WORK ORDER:
The entries are to be repeated verbatim, with nothing left out.

GIVEN ENTRIES:
● ● ● ● ●

(** The results and the verdict of a task whose facets have different identifiers. *)
Lemma Decide_spec iter poll t t0 t1 res :
  iter_ok iter → NoDup (FacetID <$> Facets t) → Decide iter poll (Some t) true t0 t1 = Ok res →
  let minP := default_min (MinProviders t) in
  let thr := default_threshold (AgreementThreshold t) in
  (∀ i f, Facets t !! i = Some f → ∃ fr, RFacets res !! FacetID f = Some fr
      ∧ facet_spec f (poll i (facet_request t f)) minP thr fr)
  ∧ (∀ k fr, RFacets res !! k = Some fr → ∃ f, f ∈ Facets t ∧ FacetID f = k)
  ∧ match OverallVerdict res with
    | VerdictAgree => ∀ f, f ∈ Facets t → ∃ fr, RFacets res !! FacetID f = Some fr ∧ FVerdict fr = VerdictAgree
    | VerdictDisagree => ∃ f fr, f ∈ Facets t ∧ RFacets res !! FacetID f = Some fr ∧ FVerdict fr = VerdictDisagree
    | VerdictAbstain =>
        (∃ f fr, f ∈ Facets t ∧ RFacets res !! FacetID f = Some fr ∧ FVerdict fr = VerdictAbstain)
        ∧ ∀ k fr, RFacets res !! k = Some fr → FVerdict fr ≠ VerdictDisagree
    end.
Proof.
  intros Hi Hnd H. cbn zeta. unfold Decide in H. destruct (length (Facets t) =? 0)%nat; [done|]. cbn [negb] in H.
  injection H as <-. cbn [RFacets OverallVerdict].
  set (minP := default_min _). set (thr := default_threshold _). set (m := decide_loop _ _ _ _ _ _ _ _).
  assert (∀ i f, Facets t !! i = Some f → m !! FacetID f = Some (decideFacet iter f (poll i (facet_request t f)) minP thr)) as Hm.
  { intros i f Hf. apply (decide_loop_facet iter poll t minP thr 0 (Facets t) ∅ i f Hnd Hf). }
  assert (∀ k fr, m !! k = Some fr → ∃ f, f ∈ Facets t ∧ FacetID f = k) as Hk.
  { intros k fr Hfr. apply decide_loop_inv in Hfr as [Hfr|(j & f & Hj & <- & _)]; [by rewrite lookup_empty in Hfr|].
    exists f. split; [by eapply list_elem_of_lookup_2|done]. }
  split; [|split; [done|]].
  - intros i f Hf. eexists. split; [by apply Hm|by apply decideFacet_spec].
  - pose proof (aggregateOverall_spec m) as Ho. destruct (aggregateOverall m).
    + intros f Hf. apply list_elem_of_lookup in Hf as [i Hf]. eexists. split; [by apply Hm|]. eapply Ho, Hm, Hf.
    + destruct Ho as (k & fr & Hfr & Hv). destruct (Hk k fr Hfr) as (f & Hf & <-). eauto.
    + destruct Ho as [(k & fr & Hfr & Hv) Hno]. destruct (Hk k fr Hfr) as (f & Hf & <-). eauto 8.
Qed.

(** C11. The verdict of a task whose facets have different identifiers: every facet has
    the result its own votes give, whatever the order of the tally; AGREE means
    that every facet has a winner with the most votes, at the threshold (a strict
    majority of the live providers when the threshold is above one half) and with
    enough of them; DISAGREE that some facet is below the threshold; ABSTAIN that
    some facet has too few live providers and none disagrees. *)
Theorem Decide_sound iter poll t t0 t1 res :
  iter_ok iter → NoDup (FacetID <$> Facets t) → Decide iter poll (Some t) true t0 t1 = Ok res →
  let minP := default_min (MinProviders t) in
  let thr := default_threshold (AgreementThreshold t) in
  (∀ i f, Facets t !! i = Some f → ∃ fr, RFacets res !! FacetID f = Some fr
      ∧ facet_spec f (poll i (facet_request t f)) minP thr fr)
  ∧ (∀ k fr, RFacets res !! k = Some fr → ∃ f, f ∈ Facets t ∧ FacetID f = k)
  ∧ match OverallVerdict res with
    | VerdictAgree => ∀ f, f ∈ Facets t → ∃ fr, RFacets res !! FacetID f = Some fr ∧ FVerdict fr = VerdictAgree
    | VerdictDisagree => ∃ f fr, f ∈ Facets t ∧ RFacets res !! FacetID f = Some fr ∧ FVerdict fr = VerdictDisagree
    | VerdictAbstain =>
        (∃ f fr, f ∈ Facets t ∧ RFacets res !! FacetID f = Some fr ∧ FVerdict fr = VerdictAbstain)
        ∧ ∀ k fr, RFacets res !! k = Some fr → FVerdict fr ≠ VerdictDisagree
    end.
Proof. apply Decide_spec. Qed.

(** Two results of one facet under different iteration orders. *)
Definition same_facet (thr : float64) (fr fr' : FacetResult) : Prop :=
  FVerdict fr = FVerdict fr' ∧ Votes fr = Votes fr' ∧ LiveCount fr = LiveCount fr'
  ∧ (f_ltb half thr = true → LiveCount fr <= 64 → FWinner fr = FWinner fr').

Lemma decideFacet_same iter iter' f polls minP thr :
  iter_ok iter → iter_ok iter' →
  same_facet thr (decideFacet iter f polls minP thr) (decideFacet iter' f polls minP thr).
Proof.
  intros Hi Hi'. pose proof (decideFacet_spec iter f polls minP thr Hi) as H.
  pose proof (decideFacet_spec iter' f polls minP thr Hi') as H'.
  destruct (facet_spec_unique _ _ _ _ _ _ H H') as [Hv Hw].
  destruct H as (_ & Hvo & Hl & _), H' as (_ & Hvo' & Hl' & _). unfold same_facet. split_and!; congruence || done.
Qed.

● ● ● ● ●

RESPONSE FOR THIS EXERCISE:
(** The results and the verdict of a task whose facets have different identifiers. *)
Lemma Decide_spec iter poll t t0 t1 res :
  iter_ok iter → NoDup (FacetID <$> Facets t) → Decide iter poll (Some t) true t0 t1 = Ok res →
  let minP := default_min (MinProviders t) in
  let thr := default_threshold (AgreementThreshold t) in
  (∀ i f, Facets t !! i = Some f → ∃ fr, RFacets res !! FacetID f = Some fr
      ∧ facet_spec f (poll i (facet_request t f)) minP thr fr)
  ∧ (∀ k fr, RFacets res !! k = Some fr → ∃ f, f ∈ Facets t ∧ FacetID f = k)
  ∧ match OverallVerdict res with
    | VerdictAgree => ∀ f, f ∈ Facets t → ∃ fr, RFacets res !! FacetID f = Some fr ∧ FVerdict fr = VerdictAgree
    | VerdictDisagree => ∃ f fr, f ∈ Facets t ∧ RFacets res !! FacetID f = Some fr ∧ FVerdict fr = VerdictDisagree
    | VerdictAbstain =>
        (∃ f fr, f ∈ Facets t ∧ RFacets res !! FacetID f = Some fr ∧ FVerdict fr = VerdictAbstain)
        ∧ ∀ k fr, RFacets res !! k = Some fr → FVerdict fr ≠ VerdictDisagree
    end.
Proof.
  intros Hi Hnd H. cbn zeta. unfold Decide in H. destruct (length (Facets t) =? 0)%nat; [done|]. cbn [negb] in H.
  injection H as <-. cbn [RFacets OverallVerdict].
  set (minP := default_min _). set (thr := default_threshold _). set (m := decide_loop _ _ _ _ _ _ _ _).
  assert (∀ i f, Facets t !! i = Some f → m !! FacetID f = Some (decideFacet iter f (poll i (facet_request t f)) minP thr)) as Hm.
  { intros i f Hf. apply (decide_loop_facet iter poll t minP thr 0 (Facets t) ∅ i f Hnd Hf). }
  assert (∀ k fr, m !! k = Some fr → ∃ f, f ∈ Facets t ∧ FacetID f = k) as Hk.
  { intros k fr Hfr. apply decide_loop_inv in Hfr as [Hfr|(j & f & Hj & <- & _)]; [by rewrite lookup_empty in Hfr|].
    exists f. split; [by eapply list_elem_of_lookup_2|done]. }
  split; [|split; [done|]].
  - intros i f Hf. eexists. split; [by apply Hm|by apply decideFacet_spec].
  - pose proof (aggregateOverall_spec m) as Ho. destruct (aggregateOverall m).
    + intros f Hf. apply list_elem_of_lookup in Hf as [i Hf]. eexists. split; [by apply Hm|]. eapply Ho, Hm, Hf.
    + destruct Ho as (k & fr & Hfr & Hv). destruct (Hk k fr Hfr) as (f & Hf & <-). eauto.
    + destruct Ho as [(k & fr & Hfr & Hv) Hno]. destruct (Hk k fr Hfr) as (f & Hf & <-). eauto 8.
Qed.

(** C11. The verdict of a task whose facets have different identifiers: every facet has
    the result its own votes give, whatever the order of the tally; AGREE means
    that every facet has a winner with the most votes, at the threshold (a strict
    majority of the live providers when the threshold is above one half) and with
    enough of them; DISAGREE that some facet is below the threshold; ABSTAIN that
    some facet has too few live providers and none disagrees. *)
Theorem Decide_sound iter poll t t0 t1 res :
  iter_ok iter → NoDup (FacetID <$> Facets t) → Decide iter poll (Some t) true t0 t1 = Ok res →
  let minP := default_min (MinProviders t) in
  let thr := default_threshold (AgreementThreshold t) in
  (∀ i f, Facets t !! i = Some f → ∃ fr, RFacets res !! FacetID f = Some fr
      ∧ facet_spec f (poll i (facet_request t f)) minP thr fr)
  ∧ (∀ k fr, RFacets res !! k = Some fr → ∃ f, f ∈ Facets t ∧ FacetID f = k)
  ∧ match OverallVerdict res with
    | VerdictAgree => ∀ f, f ∈ Facets t → ∃ fr, RFacets res !! FacetID f = Some fr ∧ FVerdict fr = VerdictAgree
    | VerdictDisagree => ∃ f fr, f ∈ Facets t ∧ RFacets res !! FacetID f = Some fr ∧ FVerdict fr = VerdictDisagree
    | VerdictAbstain =>
        (∃ f fr, f ∈ Facets t ∧ RFacets res !! FacetID f = Some fr ∧ FVerdict fr = VerdictAbstain)
        ∧ ∀ k fr, RFacets res !! k = Some fr → FVerdict fr ≠ VerdictDisagree
    end.
Proof. apply Decide_spec. Qed.

(** Two results of one facet under different iteration orders. *)
Definition same_facet (thr : float64) (fr fr' : FacetResult) : Prop :=
  FVerdict fr = FVerdict fr' ∧ Votes fr = Votes fr' ∧ LiveCount fr = LiveCount fr'
  ∧ (f_ltb half thr = true → LiveCount fr <= 64 → FWinner fr = FWinner fr').

Lemma decideFacet_same iter iter' f polls minP thr :
  iter_ok iter → iter_ok iter' →
  same_facet thr (decideFacet iter f polls minP thr) (decideFacet iter' f polls minP thr).
Proof.
  intros Hi Hi'. pose proof (decideFacet_spec iter f polls minP thr Hi) as H.
  pose proof (decideFacet_spec iter' f polls minP thr Hi') as H'.
  destruct (facet_spec_unique _ _ _ _ _ _ H H') as [Hv Hw].
  destruct H as (_ & Hvo & Hl & _), H' as (_ & Hvo' & Hl' & _). unfold same_facet. split_and!; congruence || done.
Qed.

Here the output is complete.